Top of Data for this task
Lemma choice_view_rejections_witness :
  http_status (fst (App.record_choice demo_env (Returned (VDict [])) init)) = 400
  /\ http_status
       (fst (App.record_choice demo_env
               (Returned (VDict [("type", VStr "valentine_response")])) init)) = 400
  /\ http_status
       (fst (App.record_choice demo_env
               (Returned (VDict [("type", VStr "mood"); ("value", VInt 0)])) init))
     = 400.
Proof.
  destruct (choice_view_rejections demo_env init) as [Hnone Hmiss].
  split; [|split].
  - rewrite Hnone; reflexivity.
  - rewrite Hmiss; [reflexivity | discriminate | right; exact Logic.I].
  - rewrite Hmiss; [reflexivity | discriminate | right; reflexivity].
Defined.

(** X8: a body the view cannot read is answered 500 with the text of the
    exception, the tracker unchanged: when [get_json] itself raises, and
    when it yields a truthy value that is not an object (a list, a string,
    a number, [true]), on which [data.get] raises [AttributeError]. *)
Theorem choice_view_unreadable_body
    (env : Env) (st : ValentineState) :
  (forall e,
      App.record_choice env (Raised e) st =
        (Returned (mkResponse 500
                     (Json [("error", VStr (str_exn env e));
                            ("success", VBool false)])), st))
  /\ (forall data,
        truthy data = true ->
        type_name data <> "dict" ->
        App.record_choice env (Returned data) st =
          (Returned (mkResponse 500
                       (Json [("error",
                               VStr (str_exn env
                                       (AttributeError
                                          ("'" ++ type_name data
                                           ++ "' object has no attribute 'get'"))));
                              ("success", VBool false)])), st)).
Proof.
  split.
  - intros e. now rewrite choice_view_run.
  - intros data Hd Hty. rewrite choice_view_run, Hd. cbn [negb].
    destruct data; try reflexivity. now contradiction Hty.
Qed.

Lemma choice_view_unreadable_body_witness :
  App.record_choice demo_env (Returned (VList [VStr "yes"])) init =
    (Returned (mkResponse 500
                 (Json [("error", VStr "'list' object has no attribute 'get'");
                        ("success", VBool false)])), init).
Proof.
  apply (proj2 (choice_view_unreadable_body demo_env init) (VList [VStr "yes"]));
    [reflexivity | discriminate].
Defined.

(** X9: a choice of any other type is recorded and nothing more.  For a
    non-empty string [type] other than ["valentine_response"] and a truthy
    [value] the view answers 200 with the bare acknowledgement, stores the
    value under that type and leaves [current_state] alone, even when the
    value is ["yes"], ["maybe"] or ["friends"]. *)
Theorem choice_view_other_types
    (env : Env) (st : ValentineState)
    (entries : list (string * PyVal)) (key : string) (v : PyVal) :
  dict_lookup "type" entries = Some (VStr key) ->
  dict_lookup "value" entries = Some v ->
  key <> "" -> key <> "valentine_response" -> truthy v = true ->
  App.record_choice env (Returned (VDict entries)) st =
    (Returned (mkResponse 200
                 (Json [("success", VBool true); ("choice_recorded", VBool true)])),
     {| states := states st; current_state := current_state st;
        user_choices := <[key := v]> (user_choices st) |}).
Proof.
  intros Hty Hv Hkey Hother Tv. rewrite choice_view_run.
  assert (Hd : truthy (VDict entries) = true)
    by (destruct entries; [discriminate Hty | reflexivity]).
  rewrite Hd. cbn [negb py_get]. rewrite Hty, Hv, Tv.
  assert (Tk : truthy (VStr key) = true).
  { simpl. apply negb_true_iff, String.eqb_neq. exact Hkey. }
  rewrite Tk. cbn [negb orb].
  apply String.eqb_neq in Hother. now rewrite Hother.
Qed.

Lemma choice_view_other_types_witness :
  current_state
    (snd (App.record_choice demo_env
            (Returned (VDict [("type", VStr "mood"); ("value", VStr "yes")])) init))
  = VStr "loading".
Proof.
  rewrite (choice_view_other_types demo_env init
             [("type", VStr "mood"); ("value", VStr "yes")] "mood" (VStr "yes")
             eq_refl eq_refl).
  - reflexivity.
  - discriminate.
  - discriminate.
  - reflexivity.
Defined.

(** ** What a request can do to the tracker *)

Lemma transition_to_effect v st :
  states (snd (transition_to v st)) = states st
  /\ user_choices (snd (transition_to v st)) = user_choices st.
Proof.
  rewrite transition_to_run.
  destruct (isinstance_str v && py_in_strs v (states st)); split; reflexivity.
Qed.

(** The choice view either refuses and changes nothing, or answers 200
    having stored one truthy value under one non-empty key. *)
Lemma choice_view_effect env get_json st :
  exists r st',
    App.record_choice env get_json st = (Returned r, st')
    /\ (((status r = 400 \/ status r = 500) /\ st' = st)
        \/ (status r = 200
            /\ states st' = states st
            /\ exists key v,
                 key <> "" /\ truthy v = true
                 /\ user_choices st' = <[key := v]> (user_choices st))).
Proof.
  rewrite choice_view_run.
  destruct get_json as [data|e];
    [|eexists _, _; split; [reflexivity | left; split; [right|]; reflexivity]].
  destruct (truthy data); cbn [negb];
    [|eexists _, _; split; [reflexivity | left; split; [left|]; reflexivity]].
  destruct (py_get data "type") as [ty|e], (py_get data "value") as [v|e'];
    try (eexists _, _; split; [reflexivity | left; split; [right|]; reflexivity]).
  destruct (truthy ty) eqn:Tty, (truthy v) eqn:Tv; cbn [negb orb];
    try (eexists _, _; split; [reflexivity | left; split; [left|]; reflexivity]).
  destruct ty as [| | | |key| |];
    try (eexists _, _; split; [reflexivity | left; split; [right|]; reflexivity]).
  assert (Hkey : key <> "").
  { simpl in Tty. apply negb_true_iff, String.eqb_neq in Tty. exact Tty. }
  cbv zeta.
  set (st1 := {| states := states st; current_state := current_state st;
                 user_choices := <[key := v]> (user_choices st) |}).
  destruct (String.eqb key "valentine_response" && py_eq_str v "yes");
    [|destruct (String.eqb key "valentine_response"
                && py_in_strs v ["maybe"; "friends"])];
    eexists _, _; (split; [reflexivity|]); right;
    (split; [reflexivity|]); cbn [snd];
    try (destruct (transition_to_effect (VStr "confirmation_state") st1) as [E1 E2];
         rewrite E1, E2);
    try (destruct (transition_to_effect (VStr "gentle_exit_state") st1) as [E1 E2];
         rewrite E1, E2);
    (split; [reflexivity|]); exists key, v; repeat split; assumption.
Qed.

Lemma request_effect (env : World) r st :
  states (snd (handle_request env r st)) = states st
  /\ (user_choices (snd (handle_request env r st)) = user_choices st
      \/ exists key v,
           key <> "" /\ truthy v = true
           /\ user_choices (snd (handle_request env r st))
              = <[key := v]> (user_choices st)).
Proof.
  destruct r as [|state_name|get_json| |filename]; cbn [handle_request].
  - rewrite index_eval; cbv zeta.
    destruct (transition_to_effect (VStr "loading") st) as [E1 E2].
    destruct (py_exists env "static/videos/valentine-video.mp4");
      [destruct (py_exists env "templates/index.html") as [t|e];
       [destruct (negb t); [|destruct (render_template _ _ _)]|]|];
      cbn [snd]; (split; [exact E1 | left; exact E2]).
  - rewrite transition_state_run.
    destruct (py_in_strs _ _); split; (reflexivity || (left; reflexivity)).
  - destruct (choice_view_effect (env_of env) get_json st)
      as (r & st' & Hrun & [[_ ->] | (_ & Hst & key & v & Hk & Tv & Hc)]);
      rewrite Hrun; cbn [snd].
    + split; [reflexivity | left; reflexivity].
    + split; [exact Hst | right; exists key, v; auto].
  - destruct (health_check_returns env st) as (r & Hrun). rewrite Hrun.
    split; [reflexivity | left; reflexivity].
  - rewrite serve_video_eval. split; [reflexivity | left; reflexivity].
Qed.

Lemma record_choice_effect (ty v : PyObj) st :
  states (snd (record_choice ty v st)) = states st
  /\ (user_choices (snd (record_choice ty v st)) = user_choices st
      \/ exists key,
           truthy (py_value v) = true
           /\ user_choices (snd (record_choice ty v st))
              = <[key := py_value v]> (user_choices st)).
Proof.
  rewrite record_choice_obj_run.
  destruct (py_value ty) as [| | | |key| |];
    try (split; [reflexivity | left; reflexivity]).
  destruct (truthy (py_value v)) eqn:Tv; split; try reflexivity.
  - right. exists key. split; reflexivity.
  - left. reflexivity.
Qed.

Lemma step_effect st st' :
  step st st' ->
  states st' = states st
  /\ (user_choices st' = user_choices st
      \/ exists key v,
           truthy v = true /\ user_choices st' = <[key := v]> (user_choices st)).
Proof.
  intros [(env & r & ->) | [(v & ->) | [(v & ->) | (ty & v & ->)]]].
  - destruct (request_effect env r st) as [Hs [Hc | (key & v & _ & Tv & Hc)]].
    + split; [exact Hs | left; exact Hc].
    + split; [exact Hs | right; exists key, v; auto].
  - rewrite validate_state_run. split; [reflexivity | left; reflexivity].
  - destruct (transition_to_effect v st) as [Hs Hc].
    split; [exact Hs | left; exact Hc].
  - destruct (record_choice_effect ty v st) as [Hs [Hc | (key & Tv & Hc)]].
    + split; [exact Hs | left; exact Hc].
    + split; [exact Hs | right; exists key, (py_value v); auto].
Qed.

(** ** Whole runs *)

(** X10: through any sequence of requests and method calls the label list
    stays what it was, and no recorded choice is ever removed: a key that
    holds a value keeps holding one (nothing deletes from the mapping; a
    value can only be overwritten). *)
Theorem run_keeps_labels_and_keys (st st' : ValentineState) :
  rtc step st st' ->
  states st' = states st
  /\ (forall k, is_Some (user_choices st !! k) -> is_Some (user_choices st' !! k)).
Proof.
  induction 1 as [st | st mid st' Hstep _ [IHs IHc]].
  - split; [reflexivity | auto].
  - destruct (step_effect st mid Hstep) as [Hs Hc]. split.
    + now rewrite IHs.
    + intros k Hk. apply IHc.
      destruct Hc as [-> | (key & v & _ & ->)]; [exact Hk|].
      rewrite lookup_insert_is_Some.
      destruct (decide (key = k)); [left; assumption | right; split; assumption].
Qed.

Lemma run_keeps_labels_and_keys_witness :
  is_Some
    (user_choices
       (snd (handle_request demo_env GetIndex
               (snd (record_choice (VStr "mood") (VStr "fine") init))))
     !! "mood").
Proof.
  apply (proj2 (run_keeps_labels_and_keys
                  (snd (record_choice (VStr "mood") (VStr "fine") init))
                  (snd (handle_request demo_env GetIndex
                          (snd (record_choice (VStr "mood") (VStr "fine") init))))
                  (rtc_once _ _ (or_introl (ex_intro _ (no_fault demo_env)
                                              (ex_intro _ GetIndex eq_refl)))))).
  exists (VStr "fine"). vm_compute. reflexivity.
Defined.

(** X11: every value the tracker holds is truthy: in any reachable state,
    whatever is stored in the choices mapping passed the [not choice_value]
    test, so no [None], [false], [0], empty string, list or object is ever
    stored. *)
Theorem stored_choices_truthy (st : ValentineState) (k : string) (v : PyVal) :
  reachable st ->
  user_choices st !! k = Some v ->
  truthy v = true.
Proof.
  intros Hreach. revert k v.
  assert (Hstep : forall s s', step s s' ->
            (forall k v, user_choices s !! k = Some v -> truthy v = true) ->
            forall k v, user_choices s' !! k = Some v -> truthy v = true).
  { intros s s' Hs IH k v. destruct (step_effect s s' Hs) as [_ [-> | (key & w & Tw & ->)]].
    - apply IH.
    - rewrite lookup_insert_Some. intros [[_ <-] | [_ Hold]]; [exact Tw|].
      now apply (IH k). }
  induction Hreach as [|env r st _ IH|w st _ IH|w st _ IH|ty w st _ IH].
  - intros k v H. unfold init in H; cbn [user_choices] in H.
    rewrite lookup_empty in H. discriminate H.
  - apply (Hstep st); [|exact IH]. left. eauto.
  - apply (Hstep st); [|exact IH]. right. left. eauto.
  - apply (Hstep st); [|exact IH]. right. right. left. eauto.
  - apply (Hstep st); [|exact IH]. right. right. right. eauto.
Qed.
Bottom of Data for this task
### Task directions
Retype the entries above exactly, but only from the line containing "- destruct (request_effect" through the line containing "(** ** Whole runs *)", both included.

### Response area
  - destruct (request_effect env r st) as [Hs [Hc | (key & v & _ & Tv & Hc)]].
    + split; [exact Hs | left; exact Hc].
    + split; [exact Hs | right; exists key, v; auto].
  - rewrite validate_state_run. split; [reflexivity | left; reflexivity].
  - destruct (transition_to_effect v st) as [Hs Hc].
    split; [exact Hs | left; exact Hc].
  - destruct (record_choice_effect ty v st) as [Hs [Hc | (key & Tv & Hc)]].
    + split; [exact Hs | left; exact Hc].
    + split; [exact Hs | right; exists key, (py_value v); auto].
Qed.

(** ** Whole runs *)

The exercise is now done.